Lemma trunc_bounds (c : Z) (x : Q) :
  (0 <= x)%Q -> (x <= inject_Z c)%Q -> 0 <= trunc x <= c.
Proof.
  unfold Qle, trunc; destruct x as [n d]; simpl. intros H0 H1.
  rewrite Z.quot_div_nonneg by lia. split.
  - apply Z.div_pos; lia.
  - apply Z.div_le_upper_bound; lia.
Qed.

Lemma trunc_int (c : Z) (x : Q) : (x == inject_Z c)%Q -> trunc x = c.
Proof.
  unfold Qeq, trunc; destruct x as [n d]; simpl. intros H.
  replace n with (c * Z.pos d) by lia.
  apply Z.quot_mul. lia.
Qed.

Lemma round_int (c : Z) (x : Q) : (x == inject_Z c)%Q -> round x = c.
Proof.
  intros H. unfold round. apply Z.le_antisymm.
  - apply rhe_le. rewrite H. apply Qle_refl.
  - apply rhe_ge. rewrite H. apply Qle_refl.
Qed.

(** *** The rounding is to 53 bits, to nearest, ties to even *)

Lemma mag_upper (q : Q) :
  ~ (q == 0)%Q -> (Qabs q < two ^ (mag q + 1))%Q.
Proof.
  intros Hq. unfold mag.
  set (a := Z.log2 (Z.abs (Qnum q))).
  set (b := Z.log2 (Zpos (Qden q))).
  destruct (Qle_bool (two ^ (a - b)) (Qabs q)) eqn:E.
  - assert (Hn : 0 < Z.abs (Qnum q)).
    { destruct q as [n d]; unfold Qeq in Hq; simpl in *; lia. }
    pose proof (Z.log2_spec _ Hn) as [_ Ha]. fold a in Ha.
    pose proof (Z.log2_spec (Zpos (Qden q)) ltac:(lia)) as [Hb _]. fold b in Hb.
    assert (0 <= a) by apply Z.log2_nonneg.
    assert (0 <= b) by apply Z.log2_nonneg.
    replace (a - b + 1) with ((a + 1) - b) by lia.
    rewrite Qpower_minus by apply two_neq0.
    apply Qlt_shift_div_l; [apply pow2_pos|].
    rewrite <- !inject_pow2 by lia.
    destruct q as [n d]; cbn [Qnum Qden] in *.
    unfold Qabs, Qlt, Qmult, inject_Z; cbn [Qnum Qden].
    rewrite <- Z.add_1_r in Ha. nia.
  - replace (a - b - 1 + 1) with (a - b) by lia.
    apply Qnot_le_lt. intros K. apply Qle_bool_iff in K. congruence.
Qed.

(** The significand has at most 53 bits. *)
Lemma scaled_upper (q : Q) :
  ~ (q == 0)%Q -> (Qabs (scaled q) < two ^ 53)%Q.
Proof.
  intros Hq. unfold scaled, cexp. change (prec - 1) with 52.
  rewrite Qabs_Qmult.
  rewrite (Qabs_pos (two ^ _)) by (apply Qlt_le_weak, pow2_pos).
  pose proof (mag_upper q Hq) as U.
  replace (mag q + 1) with (53 + (mag q - 52)) in U by lia.
  rewrite Qpower_plus in U by apply two_neq0.
  replace (- (mag q - 52)) with (- (mag q - 52))%Z by reflexivity.
  rewrite Qpower_opp.
  apply Qlt_shift_div_r; [apply pow2_pos | exact U].
Qed.

Lemma significand_bound (q : Q) :
  ~ (q == 0)%Q -> 2 ^ 52 <= Z.abs (round_half_even (scaled q)) <= 2 ^ 53.
Proof.
  intros Hq.
  pose proof (scaled_lower q Hq) as L. pose proof (scaled_upper q Hq) as U.
  destruct (Qlt_le_dec (scaled q) 0) as [N | P].
  - rewrite Qabs_neg in L, U by now apply Qlt_le_weak.
    assert (round_half_even (scaled q) <= - 2 ^ 52).
    { apply rhe_le. rewrite inject_Z_opp, inject_pow2 by lia. lra. }
    assert (- 2 ^ 53 <= round_half_even (scaled q)).
    { apply rhe_ge. rewrite inject_Z_opp, inject_pow2 by lia. lra. }
    lia.
  - rewrite Qabs_pos in L, U by assumption.
    assert (2 ^ 52 <= round_half_even (scaled q)).
    { apply rhe_ge. rewrite inject_pow2 by lia. lra. }
    assert (round_half_even (scaled q) <= 2 ^ 53).
    { apply rhe_le. rewrite inject_pow2 by lia. lra. }
    lia.
Qed.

§ **Exercise objective**
From the entries above, work out the number of lines containing the string "with" and give that number by itself.

§ **Exercise answer**
6